The argument jumps to quantum and duration without establishing entitlement.
“I have offered her 10 years of spousal support based on the calculation from the divorcemate App.”
OP
This collapses the analytical sequence. Duration and amount are not independently selectable inputs. They are outputs that follow findings on entitlement and income. Advisory guideline ranges do not create entitlement and do not operate in the absence of a prior entitlement determination.

SSAG Reification Error​

Guideline arithmetic is being treated as a rights-conferring mechanism.
“The App says the maximum duration is 13 years and the lump sum was calculated at 10 years.”
OP
This treats guideline software as determinative. The Spousal Support Advisory Guidelines are expressly non-binding and apply only after entitlement and income findings are made. “Maximum” ranges do not imply entitlement, obligation, or enforceability.
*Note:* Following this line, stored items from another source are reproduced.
(** The slot of the option, or the first free one before the scan ends. *)
Definition defer_slot (fd level name : Z) (t : list deferred_opt) : option nat :=
  match find_index (opt_is fd level name) t with
  | Some i => Some i
  | None => find_index (fun d => d_fd d =? -1) t
  end.

Definition defer_sockopt (fd level name val : Z) (s : deferred) : bool * deferred :=
  match defer_slot fd level name (g_defer s) with
  | Some i =>
      let was_free := match g_defer s !! i with Some d => d_fd d =? -1 | None => false end in
      (true, Deferred (<[i := DefOpt fd level name val]> (g_defer s))
               (if was_free then g_defer_n s + 1 else g_defer_n s))
  | None => (false, s)
  end.

Definition free_slot (d : deferred_opt) : deferred_opt := DefOpt (-1) (d_level d) (d_name d) (d_val d).

(** The loop over the slots: [set] asks the host, errno kept aside. *)
Fixpoint replay_slots {W} (set : Z -> Z -> Z -> W -> res Z * W) (fd : Z) (t : list deferred_opt) (n : Z) (w : W)
    : list deferred_opt * Z * W :=
  match t with
  | [] => ([], n, w)
  | d :: t' =>
      if negb (d_fd d =? fd) then
        let '(t'', n, w) := replay_slots set fd t' n w in (d :: t'', n, w)
      else
        let '(r, w) := set (d_level d) (d_name d) (d_val d) w in
        if bool_decide (r = Err EINVAL) then
          let '(t'', n, w) := replay_slots set fd t' n w in (d :: t'', n, w)
        else
          let '(t'', n, w) := replay_slots set fd t' (n - 1) w in (free_slot d :: t'', n, w)
  end.

Definition nt_sockopt_replay {W} (set : Z -> Z -> Z -> W -> res Z * W) (fd : Z) (s : deferred) (w : W)
    : deferred * W :=
  if g_defer_n s =? 0 then (s, w)
  else let '(t, n, w) := replay_slots set fd (g_defer s) (g_defer_n s) w in (Deferred t n, w).

Fixpoint forget_slots (fd : Z) (t : list deferred_opt) (n : Z) : list deferred_opt * Z :=
  match t with
  | [] => ([], n)
  | d :: t' =>
      if d_fd d =? fd then let '(t'', n) := forget_slots fd t' (n - 1) in (free_slot d :: t'', n)
      else let '(t'', n) := forget_slots fd t' n in (d :: t'', n)
  end.

Definition nt_sockopt_forget (fd : Z) (s : deferred) : deferred :=
  if g_defer_n s =? 0 then s
  else let '(t, n) := forget_slots fd (g_defer s) (g_defer_n s) in Deferred t n.

Definition deferred_lookup (fd level name : Z) (s : deferred) : option Z :=
  if g_defer_n s =? 0 then None
  else d_val <$> List.find (opt_is fd level name) (g_defer s).

(** ** A value and its way back *)

Section tables.
Context `{HostConsts}.

(** No two rows share a Linux value or a host value. *)
Definition rows_distinct (t : list (string * Z)) : Prop :=
  NoDup (snd <$> t) /\ NoDup ((fun r => host_const (fst r)) <$> t).

Definition row_values (t : list (string * Z)) : list Z := snd <$> t.
Definition host_values (t : list (string * Z)) : list Z := (fun r => host_const (fst r)) <$> t.

Lemma lookup_other t x : x ∉ row_values t -> lookup t x = x.
Proof.
  unfold row_values. induction t as [|[n l] t IH]; simpl; [done|]. intros Hx.
  destruct (Z.eqb_spec l x) as [->|]; [set_solver|]. apply IH. set_solver.
Qed.

Lemma lookup_to_linux_other t x : x ∉ host_values t -> lookup_to_linux t x = x.
Proof.
  unfold host_values. induction t as [|[n l] t IH]; simpl; [done|]. intros Hx.
  destruct (Z.eqb_spec (host_const n) x) as [<-|]; [set_solver|]. apply IH. set_solver.
Qed.

Lemma lookup_in t x : x ∈ row_values t -> exists n, (n, x) ∈ t /\ lookup t x = host_const n.
Proof.
  unfold row_values. induction t as [|[n l] t IH]; simpl; [by intros ?%elem_of_nil|]. intros Hx.
  destruct (Z.eqb_spec l x) as [->|Hne].
  - exists n. split; [set_solver|done].
  - destruct IH as (m & Hm & Hl); [set_solver|]. exists m. split; [set_solver|done].
Qed.

Lemma lookup_to_linux_in t n l :
  NoDup (host_values t) -> (n, l) ∈ t -> lookup_to_linux t (host_const n) = l.
Proof.
  unfold host_values. induction t as [|[m k] t IH]; simpl; intros Hnd Hin; [by apply elem_of_nil in Hin|].
  apply NoDup_cons in Hnd as [Hm Hnd]. apply elem_of_cons in Hin as [Hin|Hin].
  - simplify_eq. by rewrite Z.eqb_refl.
  - destruct (Z.eqb_spec (host_const m) (host_const n)) as [He|]; [|auto].
    exfalso. apply Hm. rewrite He. by apply (list_elem_of_fmap_2 (fun r => host_const (fst r)) t (n, l)).
Qed.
Post-Separation Income Misuse​

Overtime and reduced work effort are being elevated to gatekeeping status.
“She believes I should be back working these crazy hours.”
OP
Post-separation income changes, including overtime or reduced work effort, are assessed contextually once entitlement exists. They do not determine whether spousal support is payable. Elevating them to threshold criteria misstates their legal function.

Diagnostic Summary​

The argument fails structurally, not factually.

The reasoning relies on:
  • Employability as a disentitlement trigger
  • Reciprocal effort as a governing principle
  • Guideline arithmetic as entitlement proof
  • Quantum reasoning without entitlement sequencing
Each of these assumptions is rejected by the entitlement-first framework courts apply. Correcting facts does not cure a misclassified analytical frame.

Boundary Clarification​

This forum cannot substitute for legal representation in an active dispute.

The issues raised engage entitlement, variation risk, and guideline application in a live proceeding. Those determinations are fact-specific and discretionary. They cannot be resolved through forum analysis or software outputs.

You should retain and rely on qualified legal counsel for advice specific to your case.